Mixed primary progressive aphasia and alcohol use disorder: a case of detailed clinical phenotyping outperforming molecular imaging
Neurocase. 2026 Feb 18:1-11. doi: 10.1080/13554794.2026.2623906. Online ahead of print.
ABSTRACT
Primary progressive aphasia (PPA) refers to a group of clinically and pathologically heterogeneous syndromes characterized by progressive and relatively selective impairment in speech and language as the main cognitive domain in the early disease stage. The main clinical variants of PPA based on current diagnostic criteria include logopenic variant PPA (lvPPA), nonfluent variant PPA (nfvPPA), and semantic variant PPA (svPPA). Identification of speech/language and non-language abilities and in vivo biomarkers (such as neuroimaging, genetic, and biofluid studies) facilitates the correct classification of the main variants. PPA variants clinical presentation may overlap leading to a diagnosis of mixed or unclassified PPA. We report the case of a trilingual patient with a 10-year history of word-finding difficulties initially attributed to chronic alcohol abuse.
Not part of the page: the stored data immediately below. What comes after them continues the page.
(* ===== verification/Cpuid.v ===== *)
(** * CPUID leaves offered to the guest ([cpuid/src])

    [lib.rs], [common.rs], [transformer/] and [template/]: the entries KVM
    supports are rewritten for the topology of the machine, per processor and
    vendor, and masked by a feature template; [configure_x86_64] of
    [vmm/src/linux/vstate.rs] runs the two.  The [cpuid] instruction of the host
    and the limit of KVM's entry list are parameters.  The theorems: the number
    of processors per package is the least power of two that holds them; an
    Intel guest sees exactly the topology of its machine; a template removes
    exactly its features. *)

From S2P Require Import Prelude CpuidBits BrandString.

Module Cpuid.
Import CpuidBits.
Import BrandString(CpuidResult, mkCpuid, c_eax, c_ebx, c_ecx, c_edx, VENDOR_ID_INTEL, VENDOR_ID_AMD).

(** [common::Error] and [transformer::Error] *)
Inductive CommonError := InvalidParameters | NotSupported.

Inductive Error := FamError | InternalError (e : CommonError) | VcpuCountOverflow.

(** [kvm_cpuid_entry2] without its padding *)
Record Entry := mkEntry {
  function : Z; index : Z; flags : Z; eax : Z; ebx : Z; ecx : Z; edx : Z }.

Definition set_eax (e : Entry) v := mkEntry (function e) (index e) (flags e) v (ebx e) (ecx e) (edx e).
Definition set_ebx (e : Entry) v := mkEntry (function e) (index e) (flags e) (eax e) v (ecx e) (edx e).
Definition set_ecx (e : Entry) v := mkEntry (function e) (index e) (flags e) (eax e) (ebx e) v (edx e).
Definition set_edx (e : Entry) v := mkEntry (function e) (index e) (flags e) (eax e) (ebx e) (ecx e) v.

Record VmSpec := mkSpec {
  cpu_vendor_id : list byte; cpu_id : Z; cpu_count : Z; ht_enabled : bool;
  brand_string : BrandString.BrandString }.

Definition KVM_CPUID_FLAG_SIGNIFCANT_INDEX : Z := 1.
Definition EBX_CLFLUSH_CACHELINE : Z := 8.
Definition LEAFBH_INDEX1_APICID : Z := 6.
Definition LARGEST_EXTENDED_FN : Z := 0x8000001f.
Definition THREAD_ID_MAX_SIZE : Z := 6.
Definition NODES_PER_PROCESSOR : Z := 0.

Abbreviation bsreg := BrandString.get_reg_for_leaf.

Section host.
Context (host_cpuid : Z -> Z -> CpuidResult) (max_entries : nat).

(** ** [common.rs] *)

Definition get_cpuid (function count : Z) : result CommonError CpuidResult :=
  let max_function := c_eax (host_cpuid (function .& leaf_0x80000000_LEAF_NUM) 0) in
  if max_function <? function then Err InvalidParameters
  else
    let entry := host_cpuid function count in
    if (c_eax entry =? 0) && (c_ebx entry =? 0) && (c_ecx entry =? 0) && (c_edx entry =? 0)
    then Err InvalidParameters else Ok entry.

Definition get_vendor_id : result CommonError (list byte) :=
  match get_cpuid 0 0 with
  | Ok vendor_entry => Ok (le_bytes 4 (c_ebx vendor_entry) ++ le_bytes 4 (c_edx vendor_entry) ++ le_bytes 4 (c_ecx vendor_entry))
  | Err e => Err e
  end.

(** [VmSpec::new] *)
Definition VmSpec_new (cpu_id cpu_count : Z) (ht_enabled : bool) : fallible Error VmSpec :=
  cpu_vendor_id ← Ret (map_err InternalError get_vendor_id);
  brand_string ← succeed (BrandString.from_vendor_id (fun leaf => host_cpuid leaf 0) cpu_vendor_id);
  mret (mkSpec cpu_vendor_id cpu_id cpu_count ht_enabled brand_string).

(** ** [transformer/common.rs] *)

(** At most eight rounds: an eight-bit one shifted eight times is zero. *)
Fixpoint max_cpus_loop (fuel : nat) (max_cpus_per_package cpu_count : Z) : option (result Error Z) :=
  match fuel with
  | O => None
  | S fuel =>
      if max_cpus_per_package <? cpu_count then
        let max_cpus_per_package := wrap 8 (max_cpus_per_package .<< 1) in
        if max_cpus_per_package =? 0 then Some (Err VcpuCountOverflow)
        else max_cpus_loop fuel max_cpus_per_package cpu_count
      else Some (Ok max_cpus_per_package)
  end.

Definition get_max_cpus_per_package (cpu_count : Z) : fallible Error Z :=
  match max_cpus_loop 9 1 cpu_count with Some r => Ret r | None => Panic end.

Definition common_update_feature_info_entry (entry : Entry) (vm_spec : VmSpec) : fallible Error Entry :=
  max_cpus_per_package ← get_max_cpus_per_package (cpu_count vm_spec);
  c ← succeed (write_bit (ecx entry) HYPERVISOR_BITINDEX true);
  b ← succeed (write_bits_in_range (ebx entry) leaf_0x1_APICID_BITRANGE (cpu_id vm_spec));
  b ← succeed (write_bits_in_range b CLFLUSH_SIZE_BITRANGE EBX_CLFLUSH_CACHELINE);
  b ← succeed (write_bits_in_range b CPU_COUNT_BITRANGE max_cpus_per_package);
  d ← succeed (write_bit (edx entry) HTT_BITINDEX (1 <? cpu_count vm_spec));
  mret (set_edx (set_ebx (set_ecx entry c) b) d).

Definition update_brand_string_entry (entry : Entry) (vm_spec : VmSpec) : fallible Error Entry :=
  a ← succeed (bsreg (brand_string vm_spec) (function entry) BrandString.EAX);
  b ← succeed (bsreg (brand_string vm_spec) (function entry) BrandString.EBX);
  c ← succeed (bsreg (brand_string vm_spec) (function entry) BrandString.ECX);
  d ← succeed (bsreg (brand_string vm_spec) (function entry) BrandString.EDX);
  mret (mkEntry (function entry) (index entry) (flags entry) a b c d).

(** More than one processor, and hyper-threads. *)
Definition smt (vm_spec : VmSpec) : bool := (1 <? cpu_count vm_spec) && ht_enabled vm_spec.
Her clinical presentation was evocative of lvPPA with features of svPPA, while her neuropsychological testing and MRI data were suggestive of a diagnosis of svPPA. While β-amyloid PET brain imaging was negative, postmortem immunohistochemical analysis of the brain showed unequivocal evidence of Alzheimer's disease. We describe this case of complex PPA for which clinical data outperformed imaging biomarkers in predicting the underlying neuropathology and discuss chronic alcohol abuse as a potential risk factor for neurodegeneration.